The success of a data management project should not be measured on achieving an idealistic version of the “truth”, it should be focused on data integration and downstream impacts, said Peter Serenita, chief data officer at JPMorgan Securities Services.
“Although the integrity and accuracy of the data is important, institutions must focus on distributing and integrating that data into downstream systems,” he told FIMA 2008 delegates this morning. “Legacy systems tend to cause problems and centralised teams need to work closely with downstream teams to avoid misinterpretation of data.”
Serenita explained that it is not realistic to hope for 100% accuracy of data, 100% of the time but this should not stop data management teams from striving to achieve a high level of quality data across an institution. “It should be looked at as a business problem rather than a data problem – we need to look at how the data that we have spent so much time cleansing and protecting is being used,” he said.
This should be attempted with some degree of pragmatism, according to Serenita, which essentially means that data is transformed into a format that can be integrated into downstream systems. “Legacy systems make up around 90% of financial institutions’ back offices and this is likely to continue indefinitely as today’s new systems are tomorrow’s legacy systems,” he added.

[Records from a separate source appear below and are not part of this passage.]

Lemma add_call_ids p ack evt args write s' msg id ch :
  ids_ok p -> next_msg_id (sig p) + 2 < 18446744073709551616 ->
  SendMsg_send (sig p) ack evt args write = (s', inl (msg, id, ch)) ->
  ids_ok (add_call s' {| c_evt := evt; c_arg := hd any_nil args; c_id := id; c_ch := ch |} p).
Proof.
  intros [H1 H2 H3 H4 H5 H6 H7] Hb Hs. apply send_inv in Hs as (Em & Eid & En & Ech & Enc & Ea & _).
  destruct (next_id _ _ (proj1 H1) Hb H2) as [Eu Hp]. rewrite Eu in Eid. subst id.
  assert (forall c, c ∈ calls p -> c_id c <> next_msg_id (sig p) + 2) as Hne by (intros c Hc; destruct (H3 c Hc); lia).
  assert (forall c, c ∈ calls p -> c_ch c <> Some (next_ch (sig p))) as Hnc by (intros c Hc Hx; specialize (H6 c _ Hc Hx); lia).
  split; cbn [sig calls add_call]; rewrite ?Em, ?En.
  - lia.
  - done.
  - intros c [Hc|Hc%list_elem_of_singleton]%elem_of_app; [destruct (H3 c Hc); lia|]. subst c. cbn. lia.
  - intros i j c c' [Hi|[-> ->]]%lookup_snoc_inv [Hj|[-> ->]]%lookup_snoc_inv He; cbn in He; [by eapply H4|..|done];
      exfalso; [apply (Hne c)|apply (Hne c')]; eauto using list_elem_of_lookup_2.
  - subst ch. intros i j c c' ch [Hi|[-> ->]]%lookup_snoc_inv [Hj|[-> ->]]%lookup_snoc_inv E1 E2; cbn in *; [by eapply H5|..|done];
      exfalso; destruct ack; try done; [apply (Hnc c)|apply (Hnc c')]; eauto using list_elem_of_lookup_2; congruence.
  - subst ch. intros c ch [Hc|Hc%list_elem_of_singleton]%elem_of_app Hx; rewrite Enc.
    + specialize (H6 c ch Hc Hx). destruct ack; lia.
    + subst c. cbn in Hx. destruct ack; [|done]. injection Hx as <-. lia.
  - subst ch. rewrite Ea. intros k ch Hk.
    assert (acks (sig p) !! k = Some ch \/ (ack = true /\ k = next_msg_id (sig p) + 2 /\ ch = next_ch (sig p))) as [Ho|(-> & -> & ->)].
    { destruct ack; [|by left]. apply lookup_insert_Some in Hk as [[<- <-]|[_ Hk]]; [by right|by left]. }
    + destruct (H7 k ch Ho) as (c & Hc & ?). exists c. split; [|done]. apply elem_of_app. by left.
    + eexists. split; [apply elem_of_app; right; by apply list_elem_of_singleton|done].
Qed.

Lemma handler_frame s b s' effs :
  msg_handler s true b = Ret (s', effs) -> s' = s \/ exists id, s' = set_acks (delete id (acks s)) s.
Proof.
  unfold msg_handler. cbn [negb]. intros He. apply bind_ret_inv in He as (d & _ & He).
  destruct d as [[[[evt id] flag] str]|]; [|by simplify_eq; left].
  apply bind_ret_inv in He as ([data err] & _ & He). destruct (is_ack flag).
  - destruct (acks s !! id); [|by simplify_eq; left]. apply bind_ret_inv in He as (a & _ & He). simplify_eq. right. by eexists.
  - left. repeat case_match; by simplify_eq.
Qed.

Lemma step_ids p p' out : ids_ok p -> peer_step p p' out -> ids_ok p'.
Proof.
  intros Hok Hst. pose proof Hok as [H1 H2 _ _ _ _ _].
  destruct Hst as [cd ack evt args write s' msg id ch Hcn He Hb Hs|cd ack evt args write s' e Hcn Hb Hs|b rest s' effs Hin Hh Hm|
                   h args err Hh|i c ch a Hh Hc Hch Hr Hw|i c ch ctx_done s' r Hc Hch Hr Hw|s' Ho|err s' effs Ho|s' Ho].
  - by eapply add_call_ids.
  - apply send_inv in Hs as (Em & Hn & Hch & Ha). destruct (next_id _ _ (proj1 H1) Hb H2) as [Eu Hp]. rewrite Eu in Hn.
    apply (ids_ok_sig p); try done; cbn; [lia|]. destruct Hn as [->| ->]; [congruence|done].
  - apply handler_frame in Hm as [->|[id ->]]; (apply (ids_ok_sig p); try done; cbn; [lia|..]).
    intros k ch. rewrite lookup_delete_Some. by intros [_ ?].
  - (apply (ids_ok_sig p); try done; cbn; lia).
  - (apply (ids_ok_sig p); try done; cbn; lia).
  - apply wait_inv in Hw as [[->| ->] _]; (apply (ids_ok_sig p); try done; cbn; [lia|..]).
    intros k ch'. rewrite lookup_delete_Some. by intros [_ ?].
  - unfold on_open in Ho. destruct (conn_ch (sig p)); [done|]. injection Ho as <-. (apply (ids_ok_sig p); try done; cbn; lia).
  - unfold on_close in Ho. destruct (close_ch (sig p)); [done|]. destruct (closed (sig p)); injection Ho as <- _; (apply (ids_ok_sig p); try done; cbn; lia).
  - unfold OnClose in Ho. repeat (apply elem_of_cons in Ho as [Ho|Ho]); try (by inversion Ho); subst s'; try destruct (closed (sig p));
      (apply (ids_ok_sig p); try done; cbn; lia).
Qed.

Lemma call_u64 p c : ids_ok p -> c ∈ calls p -> is_u64 (c_id c).
Proof. intros Hp Hc. pose proof (io_next p Hp). destruct (io_range p Hp c Hc). unfold is_u64. lia. Qed.

(** An end only adds to what it sent. *)
Lemma step_grows p p' out :
  peer_step p p' out -> (forall c, c ∈ calls p -> c ∈ calls p') /\ (forall i c, calls p !! i = Some c -> calls p' !! i = Some c) /\
  (forall a, a ∈ ackeds p -> a ∈ ackeds p') /\ (forall m, text_of_call p m -> text_of_call p' m) /\ (forall m, text_of_ack p m -> text_of_ack p' m).
Proof.
  intros Hst. assert ((forall c, c ∈ calls p -> c ∈ calls p') /\ (forall i c, calls p !! i = Some c -> calls p' !! i = Some c) /\
    (forall a, a ∈ ackeds p -> a ∈ ackeds p')) as (Hc & Hi & Ha).
  { destruct Hst; cbn; split_and!; try done; try set_solver. intros i c Hi. by apply lookup_app_l_Some. }
  split_and!; [done..| |].
  - intros m (c & str & Hin & ?). exists c, str. split; [by apply Hc|done].
  - intros m (a & Hin & ?). exists a. split; [by apply Ha|done].
Qed.
(** ** Sending *)

(** [SendMsg] up to the emission: the timeout set on the socket, the arguments, and, when the call does not wait, the error it
    returns.  [remaining] is the time until the deadline of the context, if it has one; [emit] is the error of [Emit]. *)
Definition io_emit (remaining : option Z) (ack : bool) (n : nat) (args : list io_arg) (emit : option gerror)
    : option Z * list io_arg * option (option gerror) :=
  (match remaining with Some t => if (0 <? t)%Z then Some t else None | None => None end,
   if ack then args ++ [AAck n] else args,
   match emit with Some e => Some (Some e) | None => if ack then None else Some None end).

(** A call that waits for its answer, and the goroutines that call its function: the channel has no buffer. *)
Record pending := { p_result : option ((list any * option (go_error any)) + unit); p_blocked : list (list any * option (go_error any)) }.

Inductive send_event := CtxDone | Answered (res : list any) (err : option (go_error any)).

Definition send_step (e : send_event) (p : pending) : pending :=
  match p_result p, e with
  | None, CtxDone => {| p_result := Some (inr tt); p_blocked := p_blocked p |}
  | None, Answered res err => {| p_result := Some (inl (res, err)); p_blocked := p_blocked p |}
  | Some r, CtxDone => p
  | Some r, Answered res err => {| p_result := Some r; p_blocked := p_blocked p ++ [(res, err)] |}
  end.

Definition send_run (l : list send_event) : pending := foldl (fun p e => send_step e p) {| p_result := None; p_blocked := [] |} l.

(** An answer that comes after the context is done blocks its goroutine for ever. *)
Lemma late_answer_blocks res err l : (res, err) ∈ p_blocked (send_run (CtxDone :: Answered res err :: l)).
Proof using Type.
  unfold send_run. cbn.
  assert (forall p, (res, err) ∈ p_blocked p -> (res, err) ∈ p_blocked (foldl (fun p e => send_step e p) p l)) as Hl.
  { induction l as [|e l IH]; intros p Hp; [done|]. cbn. apply IH. destruct p as [r b]. destruct r, e; cbn in *; try done. apply elem_of_app. by left. }
  apply Hl. cbn. by apply list_elem_of_here.
Qed.
End SocketIo.

(** ** Witness *)
Module Toy.
Import WsPeers.Toy.
#[local] Existing Instances json json_laws.

Definition inv0 (cb : string) (ack : bool) (args : list (io_arg (H := json))) : outcome := Returned ack.
Definition m0 : message (H := json) := {| m_evt := "join"; m_data := "room"; m_id := 3; m_ack := true |}.
Definition m1 : message (H := json) := {| m_evt := "custom:hi"; m_data := "all"; m_id := 5; m_ack := false |}.
Definition io0 : SocketIOSignal := io_On (io_OnCustomAck (io_OnCustom NewSocketIOSingal)) "join" "cb".
Definition ws0 : WsServerSignal := ws_On (ws_OnCustomAck (ws_OnCustom newWebSocketSignal)) "join" "cb".

Lemma same0 : same io0 ws0.
Proof. apply same_On, same_new. Qed.

Definition str (x : any (JSON := json)) : option string := Some (x : string).
Definition io_serve := serve (OnAny str (fun _ => true) (fun _ => true) inv0 (fun _ _ => None) (fun _ => None)).

Lemma signals_agree_witness :
  exists c, (io_serve io0 (io_args id <$> [m0; m1])).1.2 = c /\
    (serve (ws_message inv0 (fun _ _ => None) (fun _ => None)) ws0 ["join;3;2;'room"; "custom:hi;5;4;'all"]).1.2 = c /\
    c = [GotMsg "cb" (Some 3%nat) [AVal "room"]; GotCustom "hi" (AVal "all")].
Proof.
  destruct (signals_agree str (fun _ => true) (fun _ => true) inv0 (fun _ _ => None) (fun _ => None) id (fun _ => eq_refl) io0 ws0 [m0; m1]
              ["join;3;2;'room"; "custom:hi;5;4;'all"] same0) as ((s' & w' & c & p & E1 & E2 & _) & Hall & _).
  - repeat constructor; cbn; unfold is_u64; try lia; reflexivity.
  - repeat constructor.
  - rewrite Hall in E2 by (repeat constructor). exists c. unfold io_serve. rewrite E1, E2. split; [done|]. split; [done|]. vm_compute in E1. by injection E1 as _ <- _.
Defined.
End Toy.
(** *** Bandwidth *)

Definition total_size (segs : list (Z * Z)) : Z := foldr (fun x n => x.2 + n) 0 segs.
Definition total_duration (segs : list (Z * Z)) : Z := foldr (fun x n => x.1 + n) 0 segs.
(** Bits per second, rounded down. *)
Definition rate (size duration : Z) : Z := 8 * size * Second / duration.
Definition max_rate (segs : list (Z * Z)) (m : Z) : Z := foldl (fun m x => Z.max m (rate x.2 x.1)) m segs.

Definition seg_ok (x : Z * Z) : Prop := 0 <= x.2 /\ 1 < x.1.

Lemma totals_nonneg segs : Forall seg_ok segs -> 0 <= total_size segs /\ 0 <= total_duration segs.
Proof. induction 1 as [|x segs [? ?] _ IH]; cbn; [done|]. unfold total_size, total_duration in IH. lia. Qed.

Lemma rate_range size duration : 0 <= size -> 8 * size * Second < 18446744073709551616 -> 1 < duration ->
  0 <= rate size duration < 9223372036854775808.
Proof. intros. unfold rate, Second in *. split; [apply Z.div_pos; lia|apply Z.div_lt_upper_bound; nia]. Qed.

Lemma bandwidth_loop_spec segs : forall m sz du,
  Forall seg_ok segs -> 0 <= m < 9223372036854775808 -> 0 <= sz -> 0 <= du ->
  8 * (sz + total_size segs) * Second < 18446744073709551616 -> du + total_duration segs < 9223372036854775808 ->
  bandwidth_loop segs m sz du = Ret (max_rate segs m, sz + total_size segs, du + total_duration segs) /\
  0 <= max_rate segs m < 9223372036854775808.
Proof.
  induction segs as [|[d len] segs IH]; intros m sz du Hok Hm Hsz Hdu Hs Hd; cbn [bandwidth_loop].
  { cbn. rewrite !Z.add_0_r. done. }
  inversion Hok as [|? ? [Hlen Hdur] Hok']; subst. cbn [fst snd total_size total_duration foldr] in *.
  fold (total_size segs) (total_duration segs) in *. destruct (totals_nonneg segs Hok') as [Hts Htd]. unfold Second in *.
  rewrite (u64_id d) by lia. destruct (Z.eqb_spec d 0); [lia|].
  rewrite (u64_id (8 * len)), (u64_id (8 * len * _)), (u64_id (sz + len)), (i64_id (du + d)) by (unfold is_i64; lia).
  pose proof (rate_range len d Hlen ltac:(unfold Second; lia) Hdur) as Hr. unfold rate, Second in Hr.
  assert (forall b, (if m <? b then b else m) = Z.max m b) as -> by (intros b; destruct (Z.ltb_spec m b); lia).
  destruct (IH (Z.max m (8 * len * 1000000000 / d)) (sz + len) (du + d)) as [-> Hmr]; [done|unfold Second in *; lia..|].
  change (max_rate ((d, len) :: segs) m) with (max_rate segs (Z.max m (rate len d))). unfold rate, Second.
  split; [|exact Hmr]. by rewrite !Z.add_assoc.
Qed.
Definition track (s : Segmenter) (i : nat) : run Track :=
  match tracks s !! i with Some t => Ret t | None => go_panic PNilDeref end.
Definition put (i : nat) (t : Track) (s : Segmenter) : Segmenter := set_tracks (<[i := t]> (tracks s)) s.
Definition emit (e : event) (s : Segmenter) : Segmenter := set_world (heap s) (ticks s) (events s ++ [e]) s.
(** [time.Now()] *)
Definition now (s : Segmenter) : Segmenter * Z := (set_world (heap s) (S (ticks s)) (events s) s, Now (ticks s)).

(** [if err != nil { return err }] after a call. *)
Definition and_then (m : run (Segmenter * option gerror)) (k : Segmenter -> run (Segmenter * option gerror)) :=
  '(s, err) ← m; match err with Some e => Ret (s, Some e) | None => k s end.

(** ** Paths and instants *)

(** [IndexUri], [Base], [Directory]: panic before the start. *)
Definition started (s : Segmenter) (x : string) : run string :=
  match s_start s with Some _ => Ret x | None => go_panic (PMsg "not ready yet") end.

Definition fullPath (s : Segmenter) (rPath : string) (withBase : bool) : run string :=
  if withBase then
    b ← started s (base s); d ← started s (directory s); Ret (path_Join [b; d; rPath])
  else d ← started s (directory s); Ret (path_Join [d; rPath]).

Definition setStart (s : Segmenter) (dts ntp : Z) : run Segmenter :=
  match s_start s with
  | Some _ => Ret s
  | None =>
      b ← calcBaseTemplate ntp;
      iu ← calcIndexTemplate ntp;
      d ← calcDirectoryTemplate ntp;
      Ret (set_paths (Some {| DTS := dts; NTP := ntp |}) b iu d s)
  end.

Definition setEnd (s : Segmenter) (dts ntp : Z) : Segmenter :=
  match s_end s with
  | None => set_end (Some {| DTS := dts; NTP := ntp |}) s
  | Some e => if DTS e <? dts then set_end (Some {| DTS := dts; NTP := ntp |}) s else s
  end.

Definition FindTrackBySSID (s : Segmenter) (ssrc : Z) : option nat :=
  fst <$> list_find (fun t => lt_SSRC (lt t) = ssrc \/ lt_RtxSSRC (lt t) = ssrc) (tracks s).

(** ** Contexts for the segment handler *)

Definition IsAudio (t : Track) : bool := match lt_Kind (lt t) with KindAudio => true | _ => false end.
Definition RFC6381Codec (t : Track) : string := codecparams_Marshal (meta (video t)).

Definition Track_CreateContext (s : Segmenter) (t : Track) : run TrackContext :=
  ip ← fullPath s (initUri (names t)) false;
  xp ← fullPath s (indexUri (names t)) false;
  sp ← fullPath s (segUri (names t)) false;
  Ret {| c_First := (length (Segments (playlist (out t))) =? 1)%nat; c_Last := t_closed t; c_Playlist := playlist (out t);
         InitPath := ip; IndexPath := xp; SegmentPath := sp; c_Start := beginNTP (seg t); c_End := endNTP (seg t);
         c_Codec := RFC6381Codec t; c_Width := width (video t); c_Height := height (video t);
         c_FrameRate := frameRate (video t); c_AvgBandwidth := avgBandwidth (out t);
         c_MaxBandwidth := maxBandwidth (out t); c_Audio := IsAudio t |}.

Fixpoint track_contexts (s : Segmenter) (l : list Track) : run (list TrackContext) :=
  match l with
  | [] => Ret []
  | t :: l => c ← Track_CreateContext s t; cs ← track_contexts s l; Ret (c :: cs)
  end.

Definition CreateContext (s : Segmenter) (first : bool) : run SegmentContext :=
  cs ← track_contexts s (tracks s);
  b ← started s (base s);
  iu ← started s (s_indexUri s);
  p ← fullPath s iu false;
  Ret {| sc_First := first; sc_Last := closing s || s_closed s; sc_Base := b; sc_Path := p; sc_Start := s_start s;
         sc_End := s_end s; sc_Tracks := cs |}.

JPMorgan maintains a golden copy and each downstream system maintains its own interpretation of that data, he told delegates. The central data management team therefore produces the golden copy and keeps that data, while the downstream systems take that golden copy and translate it for their own purposes. “This has a range of pros and cons; the major downside is a lack of an end to end view of data,” he explained.
Serenita concluded by urging delegates to view technology as an enabler rather than the end game: “The most important thing is to understand your data and how it is used.”